I Need To Stop Doing This To Myself

Damn Daniel,

Back at it again. Similar atmosphere, different guy, rougher conditions..

I guess I should stop going back to guy’s rooms, huh?

He didn’t go too far, well actually he didn’t do anything. He just kept pinning me down: on the chair, on the bed, against the wall. He also kept grabbing my face and was trying to kiss me.

He did, however, the very last time he had me pinned in my room, try and force my hand down to his you know what.

Basically, all night he wouldn’t let me leave, and then said, “Oh I’m just messing with you. I love messing with you. I wish you could see your face. If you didn’t want to kiss me you could have just said no.”

Let the record show, I said no & I said stop, several times.

Half of me was turned on by what was happening and the other half was worried that he would take it a step too far and actually not let me go.

Does that make me a bad person? 

Either way though, I was extremely nervous about the situation and he could tell that and that’s partly why he continued to mess with me, which I didn’t like. Because I thought he was being serious and I was genuinely scared.

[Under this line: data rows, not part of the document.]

Lemma not_missing_str v :
  not_missing v = true ↔ ∃ s, v = VStr s ∧ s ≠ "nan".
Proof.
  unfold not_missing. rewrite andb_true_iff, !bool_decide_eq_true.
  destruct v as [| |s]; cbn [str].
  - split; [by intros [? _]|]. by intros (s & ? & _).
  - split; [by intros [_ ?]|]. by intros (s & ? & _).
  - split; [intros [_ ?]; by exists s|].
    by intros (s' & [= <-] & ?).
Qed.

Lemma elem_of_valid_names col s :
  s ∈ valid_names col ↔ VStr s ∈ col ∧ s ≠ "nan".
Proof.
  unfold valid_names. rewrite list_elem_of_fmap. split.
  - intros (v & -> & Hv). apply list_elem_of_filter in Hv as [Hm Hv].
    apply Is_true_true, not_missing_str in Hm as (s & -> & Hs).
    rewrite elem_of_unique in Hv. by cbn [str].
  - intros [Hin Hs]. exists (VStr s). split; [done|].
    apply list_elem_of_filter. split.
    + apply Is_true_true, not_missing_str. by exists s.
    + by apply elem_of_unique.
Qed.

Lemma NoDup_valid_names col : NoDup (valid_names col).
Proof.
  unfold valid_names. apply NoDup_fmap_2_strong.
  - intros v1 v2 [H1 _]%list_elem_of_filter [H2 _]%list_elem_of_filter.
    apply Is_true_true, not_missing_str in H1 as (s1 & -> & _).
    apply Is_true_true, not_missing_str in H2 as (s2 & -> & _).
    cbn. by intros ->.
  - apply NoDup_filter, NoDup_unique.
Qed.

Lemma elem_of_sorted l s : s ∈ Py.sorted l ↔ s ∈ l.
Proof. unfold Py.sorted. by rewrite merge_sort_Permutation. Qed.

Lemma NoDup_sorted l : NoDup (Py.sorted l) ↔ NoDup l.
Proof. unfold Py.sorted. by rewrite merge_sort_Permutation. Qed.

Lemma sorted_sorted l : StronglySorted String.le (Py.sorted l).
Proof. apply StronglySorted_merge_sort; apply _. Qed.

End names.

(** ** The table and the region filter *)

Section table.
Context {geometry : Type}.
Implicit Types gdf filtered_gdf subset : GeoDataFrame geometry.
Implicit Types r : Row geometry.
Implicit Types c s d : string.

Lemma column_Ok gdf c :
  c ∈ columns gdf → column gdf c = Ok (cell c <$> rows gdf).
Proof. intros Hc. unfold column. by rewrite decide_True. Qed.

Lemma column_Raise gdf c :
  c ∉ columns gdf → column gdf c = Raise (KeyError c).
Proof. intros Hc. unfold column. by rewrite decide_False. Qed.

Lemma select_eq_Ok gdf c s :
  c ∈ columns gdf →
  select_eq gdf c s
  = Ok {| columns := columns gdf;
          rows := filter (λ r, cell c r = VStr s) (rows gdf) |}.
Proof. intros Hc. unfold select_eq. by rewrite column_Ok. Qed.

Lemma elem_of_column gdf c v :
  v ∈ cell c <$> rows gdf ↔ ∃ r, r ∈ rows gdf ∧ cell c r = v.
Proof.
  rewrite list_elem_of_fmap. split.
  - intros (r & -> & ?). by exists r.
  - intros (r & ? & <-). by exists r.
Qed.



(** The options are of the form the select boxes need. *)
Lemma states_Ok gdf : ∃ names, states gdf = Ok ("All States" :: names).
Proof.
  unfold states. case_decide as Hc; [|by eexists].
  rewrite column_Ok by done. by eexists.
Qed.

Lemma states_elem gdf opts s :
  states gdf = Ok opts → s ∈ opts →
  s = "All States" ∨
  ("NAME_1" ∈ columns gdf ∧ s ≠ "nan" ∧
   ∃ r, r ∈ rows gdf ∧ cell "NAME_1" r = VStr s).
Proof.
  unfold states. case_decide as Hc.
  - rewrite column_Ok by done. intros [= <-] Hs.
    apply elem_of_cons in Hs as [->|Hs]; [by left|right].
    apply elem_of_sorted, elem_of_valid_names in Hs as [Hs ?].
    by apply elem_of_column in Hs.
  - intros [= <-] ->%list_elem_of_singleton. by left.
Qed.


Lemma districts_no_column gdf filtered_gdf selected_state :
  "NAME_2" ∉ columns gdf →
  districts gdf filtered_gdf selected_state = Ok ["All Districts"].
Proof. intros Hc. unfold districts. by rewrite decide_False. Qed.

End table.

(** ** The region filter *)

Section region_filter.
Context {geometry : Type}.
Implicit Types gdf filtered_gdf subset : GeoDataFrame geometry.
Implicit Types r : Row geometry.

Lemma filter_all {A} (P : A → Prop) `{∀ x, Decision (P x)} (l : list A) :
  (∀ x, P x) → filter P l = l.
Proof.
  intros HP. induction l as [|x l IH]; [done|].
  by rewrite filter_cons_True, IH.
Qed.

Lemma filter_by_state_spec gdf selected_state :
  selected_state = "All States" ∨ "NAME_1" ∈ columns gdf →
  filter_by_state gdf selected_state
  = Ok {| columns := columns gdf;
          rows := filter (Spec.state_matches selected_state) (rows gdf) |}.
Proof.
  intros Hs. unfold filter_by_state. case_decide as Hall.
  - destruct Hs as [?|Hc]; [done|]. rewrite select_eq_Ok by done.
    do 2 f_equal. apply list_filter_iff. intros r.
    unfold Spec.state_matches. split; [by right|by intros [?|?]].
  - cbn. destruct gdf as [cols rs]; cbn.
    do 2 f_equal. symmetry. apply filter_all. intros r. by left.
Qed.

Lemma filter_by_district_spec filtered_gdf selected_district :
  selected_district = "All Districts" ∨ "NAME_2" ∈ columns filtered_gdf →
  filter_by_district filtered_gdf selected_district
  = Ok {| columns := columns filtered_gdf;
          rows := filter (Spec.district_matches selected_district)
                    (rows filtered_gdf) |}.
Proof.
  intros Hd. unfold filter_by_district. case_decide as Hall.
  - destruct Hd as [?|Hc]; [done|]. rewrite select_eq_Ok by done.
    do 2 f_equal. apply list_filter_iff. intros r.
    unfold Spec.district_matches. split; [by right|by intros [?|?]].
  - cbn. destruct filtered_gdf as [cols rs]; cbn.
    do 2 f_equal. symmetry. apply filter_all. intros r. by left.
Qed.

(** The region filter on a selection the table can be filtered by: exactly
    the records that pass the state selection and, among those, the
    district selection, in the order of the table. *)
Lemma region_filter_exact gdf selected_state selected_district :
  selected_state = "All States" ∨ "NAME_1" ∈ columns gdf →
  selected_district = "All Districts" ∨ "NAME_2" ∈ columns gdf →
  ∃ subset,
    region_filter gdf selected_state selected_district = Ok subset ∧
    columns subset = columns gdf ∧
    rows subset
    = filter (Spec.district_matches selected_district)
        (filter (Spec.state_matches selected_state) (rows gdf)) ∧
    ∀ r, r ∈ rows subset ↔
         r ∈ rows gdf ∧
         Spec.state_matches selected_state r ∧
         Spec.district_matches selected_district r.
Proof.
  intros Hs Hd. unfold region_filter.
  rewrite filter_by_state_spec by done. cbn.
  rewrite filter_by_district_spec by done. cbn.
  eexists. split_and!; [done..|].
  intros r. cbn [rows]. rewrite !list_elem_of_filter. tauto.
Qed.

End region_filter.

(** ** The district options (claim C3) *)

Section district_options.
Context {geometry : Type}.
Implicit Types gdf filtered_gdf : GeoDataFrame geometry.
Implicit Types r : Row geometry.

Lemma district_list_sorted_names gdf (rs : list (Row geometry))
    (scope : Row geometry → Prop) :
  "NAME_2" ∈ columns gdf →
  (∀ r, r ∈ rs ↔ r ∈ rows gdf ∧ scope r) →
  Spec.district_list gdf scope (λ d, d ≠ "nan")
    ("All Districts" :: Py.sorted (valid_names (cell "NAME_2" <$> rs))).
Proof.
  intros Hc Hrs. eexists. split_and!; [done|apply sorted_sorted|..].
  - apply NoDup_sorted, NoDup_valid_names.
  - intros d. rewrite elem_of_sorted, elem_of_valid_names, list_elem_of_fmap.
    split.
    + intros [(r & Hd & Hr) Hnan]. apply Hrs in Hr as [Hr Hscope].
      split_and!; [done..|]. by exists r.
    + intros (_ & Hnan & r & Hr & Hscope & Hd).
      split; [|done]. exists r. split; [done|]. by apply Hrs.
Qed.

Lemma district_list_no_column gdf (scope : Row geometry → Prop)
    (counts : string → Prop) :
  "NAME_2" ∉ columns gdf →
  Spec.district_list gdf scope counts ["All Districts"].
Proof.
  intros Hc. exists []. split_and!; [done|constructor|constructor|].
  intros d. split; [by intros ?%elem_of_nil|]. by intros [? _].
Qed.

Lemma offered_districts_all gdf :
  offered_districts gdf "All States"
  = Ok (if decide ("NAME_2" ∈ columns gdf)
        then "All Districts" :: Py.sorted (valid_names (cell "NAME_2" <$> rows gdf))
        else ["All Districts"]).
Proof.
  unfold offered_districts, filter_by_state, districts. cbn.
  case_decide as Hc; [|done]. by rewrite column_Ok.
Qed.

I don’t know what’s going on with me. Granted, I’ve never had guys want me before so this is all a new experience for me and I guess I’m just trying to figure out how to handle myself.

Of the three guys in the past week who have tried something with me, I reciprocated one. Because, I like him.

But, like I said. I’ve been hit on more times in the past week than I have in my entire life. So you know when you get too much attention too fast it all goes to your head? Yeah, that hasn’t happened yet. I’m still just trying to figure out what my appeal is as well as trying to build my confidence. I’m all talk and little action and guys just need to respect that for now.

I’m also not trying to sleep with someone I just met. That’s not, nor will that ever be me.